You and your children are most likely to be exposed to benzene by breathing contaminated air. This can happen at gasoline stations and in areas with heavy traffic, or places where there is cigarette smoke.

Chloroform has been classified by the The International Agency for Research on Cancer as a probable human carcinogen. It may also be a neurotoxicant and cause developmental and reproductive effects. The main way you and your family can be exposed to this chemical is by drinking or swimming in chlorinated water, but you can also contact it by breathing contaminated air. The PCRM believes that children could be protected from its potential toxic effects by the use of other, non-chemical, methods to purify the water supply.

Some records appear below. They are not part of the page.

(* ===== verification/Migrations.v ===== *)
(** * Migrations of the SQLite keystore

    [keystore/src/migrations.rs], the meta migrations 16, 18 and 19 of
    [keystore/src/connection/platform/generic], the SQL migrations around them and the loop
    that runs both.  Migrations merge the table of credentials with that of signature keys,
    then replace the signature scheme of a credential by a cipher suite, then remove
    credentials that share a key.  Parsing is OpenMLS's and the X.509 library's; running SQL
    migrations is the runner's ([refinery]). *)

From S2P Require Import Prelude Keys Entities Sql KeystoreErrors CryptoErrors.
From Stdlib Require Import Lia ZArith.

(** ** Entities of older schemas *)

Record V5Credential : Type := MkV5 { v5_id : bytes; v5_credential : bytes; v5_created_at : Z }.

Record StoredSignatureKeypair : Type := MkKeypair {
  kp_signature_scheme : Z;
  kp_pk : bytes;
  kp_keypair : bytes;
  kp_credential_id : bytes;
}.

Record V6Credential : Type := MkV6 {
  v6_session_id : bytes;
  v6_credential : bytes;
  v6_created_at : Z;
  v6_signature_scheme : Z;
  v6_public_key : bytes;
  v6_private_key : bytes;
}.

(** [Ciphersuite] and [SignatureScheme], with their numbers. *)
Definition ED25519_AES : Z := 1.
Definition P256_AES : Z := 2.
Definition ED25519_CHACHA : Z := 3.
Definition ED448_AES : Z := 4.
Definition P521_AES : Z := 5.
Definition ED448_CHACHA : Z := 6.
Definition P384_AES : Z := 7.

Inductive Scheme : Type := SchemeP256 | SchemeP384 | SchemeP521 | SchemeEd25519 | SchemeEd448.

Definition scheme_try_from (n : Z) : option Scheme :=
  if (n =? 0x0403)%Z then Some SchemeP256 else
  if (n =? 0x0503)%Z then Some SchemeP384 else
  if (n =? 0x0603)%Z then Some SchemeP521 else
  if (n =? 0x0807)%Z then Some SchemeEd25519 else
  if (n =? 0x0808)%Z then Some SchemeEd448 else None.

(** ** Libraries *)

Inductive ParsedCredential : Type := ParsedBasic (identity : bytes) | ParsedX509 (chain : list bytes).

Methyl ethyl ketone (MEK) has been shown to have toxic effects on unborn children, and may be a neurotoxicant and a carcinogen. MEK is used for a variety of things, including as a fragrance and flavoring agent in candy and perfumes, and in fabric coating, lacquering, varnishing, paint removers, adhesives and cleaning fluids.

Women who work in industries where MEK is used can be exposed to a dose hundreds of times higher than the “reference dose” set by the EPA (which may not be safe in the first place). If you don’t work in such an industry, you can be exposed through the use of consumer products, especially paints and adhesives, or through contaminated food, water or air.

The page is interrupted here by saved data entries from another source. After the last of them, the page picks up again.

(* ===== verification/MigrationProps.v ===== *)
(** * What the migrations do to credentials

    Every SQL migration is followed by its meta migration, once; the suite chosen for a
    credential is the one most conversations use; after the removal of duplicates keys are
    unique, and credentials repeated under one suite are lost; so are all of them when
    the first meta migration fails. *)

From S2P Require Import Prelude Keys Entities Sql KeystoreErrors CryptoErrors Migrations.
From Stdlib Require Import Lia ZArith.

(** ** Duplicates *)

Section duplicates.
Implicit Types rows creds : list StoredCredential.

Lemma detect_pair creds a b : (a, b) ∈ detect_duplicate_credentials creds <->
  sublist [a; b] creds /\ cred_public_key a = cred_public_key b.
Proof.
  induction creds as [|x creds IH]; cbn.
  - rewrite sublist_nil_r. split; [by intros []%not_elem_of_nil|naive_solver].
  - rewrite elem_of_app, IH, list_elem_of_fmap. setoid_rewrite list_elem_of_filter. split.
    + intros [(y & [= -> ->] & Hk & Hy)|[Hs Hk]]; (split; [|done]); [|by apply sublist_cons].
      apply sublist_skip. by apply singleton_sublist_l.
    + intros [Hs Hk]. inversion Hs as [|y l k Hb|y l k Hb]; subst; [left|by right].
      exists b. split; [done|]. split; [done|]. by apply singleton_sublist_l.
Qed.

(** What a deletion keeps. *)
Definition kept (o : CiphersuiteOccurences) (pair : StoredCredential * StoredCredential) (c : StoredCredential) : Prop :=
  cred_public_key c <> cred_public_key pair.1 \/
  exists suite, least_used_ciphersuite o (cred_ciphersuite pair.1) (cred_ciphersuite pair.2) = Some suite /\
    cred_ciphersuite c <> suite.

Lemma delete_duplicate_elem o pair rows c : c ∈ delete_duplicate o pair rows <-> c ∈ rows /\ kept o pair c.
Proof.
  unfold delete_duplicate, kept. destruct (least_used_ciphersuite _ _ _) as [suite|]; rewrite list_elem_of_filter.
  - destruct (decide (cred_public_key c = cred_public_key pair.1)), (decide (cred_ciphersuite c = suite)); naive_solver.
  - naive_solver.
Qed.

Lemma delete_all_elem o pairs rows c :
  c ∈ foldl (fun rows pair => delete_duplicate o pair rows) rows pairs <-> c ∈ rows /\ Forall (fun pair => kept o pair c) pairs.
Proof.
  revert rows. induction pairs as [|p pairs IH]; cbn; intros rows; [rewrite Forall_nil; naive_solver|].
  rewrite IH, delete_duplicate_elem, Forall_cons. naive_solver.
Qed.

Lemma deduplicate_elem o rows c :
  c ∈ deduplicate o rows <-> c ∈ rows /\ Forall (fun pair => kept o pair c) (detect_duplicate_credentials rows).
Proof. apply delete_all_elem. Qed.

Lemma delete_all_sublist o pairs rows :
  sublist (foldl (fun rows pair => delete_duplicate o pair rows) rows pairs) rows.
Proof.
  revert rows. induction pairs as [|p pairs IH]; cbn; intros rows; [done|]. etrans; [apply IH|].
  unfold delete_duplicate. destruct (least_used_ciphersuite _ _ _); apply sublist_filter.
Qed.

(** A pair is never kept in both parts. *)
Lemma pair_not_kept o a b : cred_public_key a = cred_public_key b -> kept o (a, b) a -> kept o (a, b) b -> False.
Proof.
  unfold kept. cbn. intros Hk [?|(s & Hs & Ha)] [?|(s' & Hs' & Hb)]; try congruence. rewrite Hs in Hs'. injection Hs' as <-.
  unfold least_used_ciphersuite in Hs. repeat case_match; congruence.
Qed.

(** Keys repeat in a list only if two of its elements share one. *)
Lemma nodup_keys rows :
  (forall a b, sublist [a; b] rows -> cred_public_key a = cred_public_key b -> False) -> NoDup (map cred_public_key rows).
Proof.
  induction rows as [|x rows IH]; cbn; intros H; constructor.
  - intros (b & Hb & Hin)%list_elem_of_fmap. apply (H x b); [|done]. apply sublist_skip. by apply singleton_sublist_l.
  - apply IH. intros a b Hs. apply H. by apply sublist_cons.
Qed.

(** Removing the duplicates leaves every public key at most once, so that the unique
    column of the next migration accepts the rows, keeps the rows in their order, and
    removes none whose key was not repeated. *)
Theorem deduplicate_unique o rows :
  NoDup (map cred_public_key (deduplicate o rows)) /\
  sublist (deduplicate o rows) rows /\
  (forall c, c ∈ rows -> (forall a b, sublist [a; b] rows -> cred_public_key a = cred_public_key b ->
     cred_public_key a <> cred_public_key c) -> c ∈ deduplicate o rows).
Proof.
  split_and!; [| |].
  - apply nodup_keys. intros a b Hs Hk.
    assert (Forall (fun c => kept o (a, b) c) [a; b]) as Hf.
    { apply Forall_forall. intros c Hc. assert (c ∈ deduplicate o rows) as Hd by by eapply elem_of_sublist.
      apply deduplicate_elem in Hd as [_ Hd]. rewrite Forall_forall in Hd. apply Hd.
      apply detect_pair. split; [|done]. etrans; [exact Hs|]. apply delete_all_sublist. }
    rewrite !Forall_cons in Hf. destruct Hf as (Ha & Hb & _). by apply (pair_not_kept o a b).
  - apply delete_all_sublist.
  - intros c Hc Hu. apply deduplicate_elem. split; [done|]. apply Forall_forall. intros [a b] Hp. left. cbn.
    intros Heq. apply detect_pair in Hp as (Hs & Hk). by apply (Hu a b Hs Hk).
Qed.
(** A field that can be read under a key cannot be read under another. *)
Lemma decrypt_data_other_key `{!AesGcmAuthentic G} collection id k k' m x :
  decrypt_data collection id (cipher_new k) x = Ok m -> k' <> k -> decrypt_data collection id (cipher_new k') x = Err AesGcmError.
Proof.
  unfold decrypt_data, decrypt_with_nonce_and_aad. intros H Hk.
  destruct (aad_to_json _) as [j|]; [|done]. cbn [ok_or mbind res_bind] in *.
  destruct (split_at_checked _ x) as [[nonce msg]|]; [|done]. cbn [ok_or mbind res_bind] in *.
  destruct (aead_decrypt (cipher_new k) nonce j msg) as [m0|] eqn:E; [|done].
  destruct (aead_decrypt (cipher_new k') nonce j msg) as [m1|] eqn:E'; [|done].
  apply aead_encrypt_decrypt in E. by destruct (aead_authentic _ _ _ _ _ _ _ _ E E') as [? _].
Qed.
End encryption.

(** ** JavaScript values *)

(** What the forms of entities serialise to: a sequence of bytes is an array of numbers. *)
Inductive JsValue : Type := JsArray (b : bytes) | JsString (s : bytes) | JsNumber (z : Z) | JsNull.

#[export] Instance JsValue_eq_dec : EqDecision JsValue.
Proof. solve_decision. Defined.

Abbreviation JsObject := (list (string * JsValue)).

Fixpoint js_field (name : string) (o : JsObject) : option JsValue :=
  match o with
  | [] => None
  | (n, v) :: o => if String.eqb n name then Some v else js_field name o
  end.

(** [serde_wasm_bindgen::from_value] of a struct: each field is looked up by its name, fields
    of other names are ignored, and an option may be missing. *)
Definition de_bytes (name : string) (o : JsObject) : kres bytes :=
  match js_field name o with Some (JsArray b) => Ok b | _ => Err SerdeWasmBindgenError end.
Definition de_opt_bytes (name : string) (o : JsObject) : kres (option bytes) :=
  match js_field name o with
  | Some (JsArray b) => Ok (Some b) | Some JsNull | None => Ok None | _ => Err SerdeWasmBindgenError
  end.
Definition de_string (name : string) (o : JsObject) : kres bytes :=
  match js_field name o with Some (JsString s) => Ok s | _ => Err SerdeWasmBindgenError end.
Definition de_uint (limit : Z) (name : string) (o : JsObject) : kres Z :=
  match js_field name o with
  | Some (JsNumber z) => if (0 <=? z)%Z && (z <? limit)%Z then Ok z else Err SerdeWasmBindgenError
  | _ => Err SerdeWasmBindgenError
  end.
Definition de_u16 : string -> JsObject -> kres Z := de_uint 65536.
Definition de_u64 : string -> JsObject -> kres Z := de_uint (2 ^ 64).

Definition ser_opt_bytes (b : option bytes) : JsValue := match b with Some b => JsArray b | None => JsNull end.

(** [serialize] of a [u64]: numbers above the largest safe integer are refused. *)
Definition MAX_SAFE_INTEGER : Z := 9007199254740991.
Definition ser_u64 (z : Z) : kres JsValue :=
  if (z <=? MAX_SAFE_INTEGER)%Z then Ok (JsNumber z) else Err SerdeWasmBindgenError.

(** ** The derived forms *)

(** A column of a derived entity: the name of the field, whether it stays unencrypted, its
    value. *)
Inductive ColumnValue : Type := ColBytes (b : bytes) | ColString (s : bytes) | ColOptionalBytes (b : option bytes).
Inductive ColumnType : Type := TyBytes | TyString | TyOptionalBytes.

Definition column_type (v : ColumnValue) : ColumnType :=
  match v with ColBytes _ => TyBytes | ColString _ => TyString | ColOptionalBytes _ => TyOptionalBytes end.

Record Column' (A : Type) : Type := MkCol { field_name : string; skip_encryption : bool; column : A }.
Arguments MkCol {A}.
Arguments field_name {A}.
Arguments skip_encryption {A}.
Arguments column {A}.

Section derive.
Context `{G : AesGcm}.

(** [Entity::impl_encrypting]: the expressions of the other fields. *)
Definition encrypt_column (collection : string) (id nonce : bytes) (cipher : Cipher) (col : Column' ColumnValue) :
    kres JsValue :=
  let encrypt_operation accessor :=
    if skip_encryption col then Ok accessor else encrypt_data collection id nonce cipher accessor in
  match column col with
  | ColBytes b => JsArray <$> encrypt_operation b
  | ColString s => JsArray <$> encrypt_operation s
  | ColOptionalBytes None => Ok JsNull
  | ColOptionalBytes (Some b) => JsArray <$> encrypt_operation b
  end.

Fixpoint impl_encrypting (collection : string) (id : bytes) (draw : Nonces) (cipher : Cipher)
    (cols : list (Column' ColumnValue)) : kres JsObject :=
  match cols with
  | [] => Ok []
  | col :: cols =>
      v ← encrypt_column collection id (draw 0) cipher col;
      o ← impl_encrypting collection id (skip_nonces 1 draw) cipher cols;
      Ok ((field_name col, v) :: o)
  end.

(** [Entity::impl_decrypting]. *)
Definition decrypt_column (collection : string) (id : bytes) (cipher : Cipher) (o : JsObject) (col : Column' ColumnType) :
    kres ColumnValue :=
  let decrypt_operation accessor :=
    if skip_encryption col then Ok accessor else decrypt_data collection id cipher accessor in
  match column col with
  | TyBytes => b ← de_bytes (field_name col) o; ColBytes <$> decrypt_operation b
  | TyString =>
      b ← de_bytes (field_name col) o;
      s ← decrypt_operation b;
      if utf8_valid s then Ok (ColString s) else Err KeystoreError.KeyReprError
  | TyOptionalBytes =>
      b ← de_opt_bytes (field_name col) o;
      match b with
      | None => Ok (ColOptionalBytes None)
      | Some b => ColOptionalBytes ∘ Some <$> decrypt_operation b
      end
  end.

Naphthalene is classed as a possible human carcinogen. There is also extensive evidence of its toxicity, including toxic effect and death in human babies. This chemical is found naturally in fossil fuels. It’s most common use is in the making of moth balls, but it is also used for making substances such as dyes and resins. It has been found in human breast milk.

Your family can be exposed to this chemical if you use mothballs or if someone in your household smokes tobacco. There have been medical reports of babies who developed liver problems after being dressed in clothing that had been stored in naphthalene mothballs The PCRM recommends using other, non-chemical, methods to deal with moth and insect problems.

Styrene is a possible human carcinogen. Other toxic effects, such as neurotoxicity, have also been observed in humans. Styrene is used to make items such as rubber, plastic, insulation, food containers and carpet backing. You are most likely to be exposed to styrene by eating food that has been packed in polystyrene, drinking contaminated water, breathing contaminated air, or inhaling cigarette smoke.